Thoughts for January 22, 2023
Good evening. This week’s topics are the technological singularity, the economics of density, polycrisis, and gas stoves.
Technological Singularity
I have written a lot here about the “Great Stagnation”, the idea that scientific and technological progress are slowing down. There is much evidence to suggest that such a condition reigns today, and that insofar as progress is continuing in the world today, it is primarily in the form of convergence toward an increasingly static frontier. But here I want to look at an extreme opposite view.

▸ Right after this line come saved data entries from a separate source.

(** A client that follows the cursors of ListByUserID reads every chat of the user
    exactly once, newest first, in pages of at most the limit (20 when it is not within
    1 and 100), and reaches a page without a cursor. *)
Theorem ListByUserID_pages u limit w fuel :
  keyed w -> (length (chats_of u w) <= fuel)%nat ->
  follow (user_page u limit w) (S fuel) None = summary <$> chats_of u w /\
  NoDup (c_ID <$> chats_of u w) /\
  (forall c, c ∈ chats_of u w <-> c_UserID c = u /\ exists id, mw_chats w !! id = Some c) /\
  forall cur, Z.of_nat (length (user_page u limit w cur).1) <= page_limit 20 100 limit.
Proof.
  intros Hk Hf. set (lim := page_limit 20 100 limit).
  assert (Hlim : 0 < lim).
  { unfold lim, page_limit. destruct (bool_decide (limit <= 0)) eqn:E; [simpl; lia |]. apply bool_decide_eq_false_1 in E.
    simpl. case_bool_decide; lia. }
  split; [| split; [by apply chats_of_ids | split]].
  - rewrite <- (follow_list lim (fun c => {| lc_CreatedAt := c_CreatedAt c; lc_ID := c_ID c |}) summary past_cursor
                  (chats_of u w) Hlim (fun l1 x l2 => chats_cursor u w l1 x l2 Hk) fuel Hf).
    reflexivity.
  - intros c. unfold chats_of. rewrite merge_sort_Permutation, elem_of_filter_b, bool_decide_eq_true, list_elem_of_fmap.
    split; [intros [([id c'] & -> & H) Hu]; apply elem_of_map_to_list in H; eauto |].
    intros (Hu & id & H). split; [| done]. exists (id, c). split; [done |]. by apply elem_of_map_to_list.
  - intros cur. unfold user_page, ListByUserID, first_page. cbn [fst]. rewrite length_fmap, length_take. fold lim. cbn [lp_Limit]. fold lim. lia.
Qed.

(** ** Examples *)

Definition sample_chat (id : string) (t : Z) (msgs : list Message) : Chat :=
  {| c_ID := id; c_AgentID := "a"; c_UserID := "u"; c_Title := ""; c_VMID := ""; c_Status := ChatActive;
     c_Messages := msgs; c_CreatedAt := t; c_UpdatedAt := t |}.
Definition sample_mem (chats : list Chat) : Mem :=
  {| mw_chats := list_to_map ((fun c => (c_ID c, c)) <$> chats); mw_agents := ∅; mw_entries := ∅; mw_events := ∅;
     mw_environments := ∅; mw_times := fun n => Z.of_nat n; mw_ids := fun n => "id-" +:+ fmt_d (Z.of_nat n); mw_tick := 0 |}.

Lemma sample_mem_keyed chats : keyed (sample_mem chats).
Proof.
  intros id c H. cbn in H. apply elem_of_list_to_map_2, list_elem_of_fmap in H as (c' & E & _). by injection E as -> ->.
Qed.

Definition two_pages : Mem := sample_mem [sample_chat "c1" 5 []; sample_chat "c2" 5 []; sample_chat "c3" 9 []].
Lemma ListByUserID_pages_witness :
  cs_ID <$> follow (user_page "u" 2 two_pages) 4 None = ["c3"; "c2"; "c1"].
Proof.
  destruct (ListByUserID_pages "u" 2 two_pages 3 (sample_mem_keyed _) ltac:(vm_compute; lia)) as [H _].
  rewrite H. vm_compute. reflexivity.
Defined.

Definition said (text : string) (t : Z) : Message :=
  {| msg_Role := RoleUser; msg_Content := text; msg_ContentType := ContentText; msg_Metadata := []; msg_At := t |}.
Definition message_page (id : string) (limit : Z) (w : Mem) (cur : option Z) : list TimelineEntry * option Z :=
  match (ListMessages {| lm_ChatID := id; lm_Cursor := cur; lm_Limit := limit |} w).1 with Ok p => p | Err _ => ([], None) end.

(** Three messages, two of them at the same time: following the cursors with pages of
    one message loses one of the two. *)
Lemma ListMessages_loses_ties :
  te_Content <$> follow (message_page "c" 1 (sample_mem [sample_chat "c" 0 [said "first" 5; said "second" 7; said "third" 7]])) 10 None
  = ["third"; "first"].
Proof. vm_compute. reflexivity. Qed.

Like most concepts, the history of the singularity, in some sort, is older than one might realize. According to this review, Marquis de Concorcet in Sketch for a Historical Picture of the Progress of the Human Spirit (published posthumously in 1795) discussed (though not by name) the possibility of a singularity in the development of knowledge. The work is one of the most important expositions of the Enlightenment conception of progress. Stanislav Ulam, in an essay on the life of John von Neumann, coined the term “singularity”.
In contemporary usage, the main principle of the singularity is that a sufficiently advanced artificial intelligence system will be capable, with minimal immediate human supervision, of designing an even more advanced system. This second system could design a third, even more advanced system, and so forth. Because human supervision is not needed, this process could proceed very rapidly, and in a short period of time, such an advanced AI system could be available so as to fundamentally transform society. So great would be the transformation that pre-singularity understanding of the dynamics of society would no longer be applicable; the term is meant to be analogous to the singularity of a black hole, where established physical principles break down. This conception of the singularity is, to my knowledge, attributable to I.J. Good in the 1960s.
Vernor Vinge deserves much credit for popularizing the idea, especially in this 1993 essay. In a short span, Vinge addresses intelligence augmentation (the idea that humans and computers work together in a post-singularity environment), technological unemployment, AI safety, and antiaging. Vinge does not address with specificity how the singularity might be achieved or lay out an AI research program, which is probably for the best. In all, the essay has aged well given its fast-moving subject matter, despite the abstract.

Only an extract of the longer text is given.